The entries below hold a line with "- intros t x Hx. rewrite" and a line with "apply map_lookup_filter_None. right.". Return those lines and all that lie between them, exactly and only.

[RECORD EXTRACTS]
Segment Open
Lemma dedupStep_ok r r' : dedupStep ttl delay r r' -> dedupOk r -> dedupOk r'.
Proof using Hdelay.
  intros Hst Hk. pose proof Hk as [Kc Ks Kp Ke Kr Ksp Kd]. destruct Hst as [r dt Hdt|r hash|r i now hash Hi Hs|r i now hash Hi Hs|r i now hash seen new Hi Hlate Hdec|r|r now Hsw];
    split; cbn [dd_now dd_seen dd_checkers dd_sweep dd_delivered dd_dropped]; try done.
  - eapply Forall_impl; [exact Kc|]. intros [] ?; lia.
  - destruct (dd_sweep r); lia.
  - eapply Forall_impl; [exact Kp|]. cbn. intros; lia.
  - intros x ts Hx. destruct (Ke x ts Hx) as [? ?]. split; [lia|done].
  - intros t x Hx. specialize (Kr t x Hx). destruct (dd_seen r !! x); lia.
  - constructor; [lia|done].
  - by apply Forall_delete.
  - constructor; [|done]. cbn [fst snd]. by apply seen_was_delivered.
  - apply Forall_insert; [done|]. rewrite Forall_lookup in Kc. by apply (Kc i _ Hi).
  - by apply Forall_delete.
  - destruct new; [|done]. constructor; [cbn; lia|done].
  - assert (Hn : now <= dd_now r) by (rewrite Forall_lookup in Kc; apply (Kc i _ Hi)). unfold decideSeen in Hdec. destruct (seenRecently _ _ _ _) eqn:Es; injection Hdec as <- <-; [exact Ke|].
    intros x ts Hx. apply lookup_insert_Some in Hx as [[<- <-]|[Hne Hx]].
    + split; [done|]. exists (dd_now r). split; [left|done].
    + destruct (Ke x ts Hx) as (? & t & ? & ?). split; [done|]. exists t. split; [by right|done].
  - unfold decideSeen in Hdec. destruct (seenRecently _ _ _ _) eqn:Es; injection Hdec as <- <-; [exact Kr|]. intros t x Hx. apply elem_of_cons in Hx as [[= -> ->]|Hx].
    + rewrite lookup_insert_eq. lia.
    + destruct (decide (hash = x)) as [<-|Hne]; [rewrite lookup_insert_eq|rewrite lookup_insert_ne by done; by apply Kr].
      rewrite Forall_forall in Kp. specialize (Kp _ Hx). cbn in Kp. lia.
  - assert (Hn : now <= dd_now r) by (rewrite Forall_lookup in Kc; apply (Kc i _ Hi)). unfold decideSeen in Hdec. destruct (seenRecently _ _ _ _) eqn:Es; injection Hdec as <- <-; [exact Ksp|].
    intros a b t1 t2 x Hab Ha Hb. destruct a as [|a]; destruct b as [|b]; try lia.
    + injection Ha as <- <-. cbn [lookup list_lookup] in Hb. apply (delivery_spaced r now hash); try done. by eapply list_elem_of_lookup_2.
    + cbn [lookup list_lookup] in Ha, Hb. apply (Ksp a b t1 t2 x); [lia|done..].
  - unfold decideSeen in Hdec. destruct (seenRecently _ _ _ _) eqn:Es; injection Hdec as <- <-.
    + constructor; [|done]. cbn [fst snd]. by apply seen_was_delivered.
    + eapply Forall_impl; [exact Kd|]. intros p (t & Ht & Hl). exists t. split; [by right|done].
  - intros x ts Hx. unfold cleanup in Hx. apply map_lookup_filter_Some in Hx as [Hx _]. by apply Ke.
  - intros t x Hx. rewrite Hsw in Ks. unfold cleanup. specialize (Kr t x Hx). destruct (dd_seen r !! x) as [ts|] eqn:Ex.
    + destruct (decide (now - ts < ttl)).
      * rewrite (map_lookup_filter_Some_2 _ _ x ts); [done|done|done].
      * assert (filter (fun kv => now - snd kv < ttl) (dd_seen r) !! x = None) as ->; [|lia].
        apply map_lookup_filter_None. right. intros y Hy. rewrite Ex in Hy. injection Hy as <-. done.
    + assert (filter (fun kv => now - snd kv < ttl) (dd_seen r) !! x = None) as -> by (apply map_lookup_filter_None; by left). done.
Qed.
Segment Closed
[SOLUTION FOR THIS PROBLEM]
  - intros t x Hx. rewrite Hsw in Ks. unfold cleanup. specialize (Kr t x Hx). destruct (dd_seen r !! x) as [ts|] eqn:Ex.
    + destruct (decide (now - ts < ttl)).
      * rewrite (map_lookup_filter_Some_2 _ _ x ts); [done|done|done].
      * assert (filter (fun kv => now - snd kv < ttl) (dd_seen r) !! x = None) as ->; [|lia].
        apply map_lookup_filter_None. right. intros y Hy. rewrite Ex in Hy. injection Hy as <-. done.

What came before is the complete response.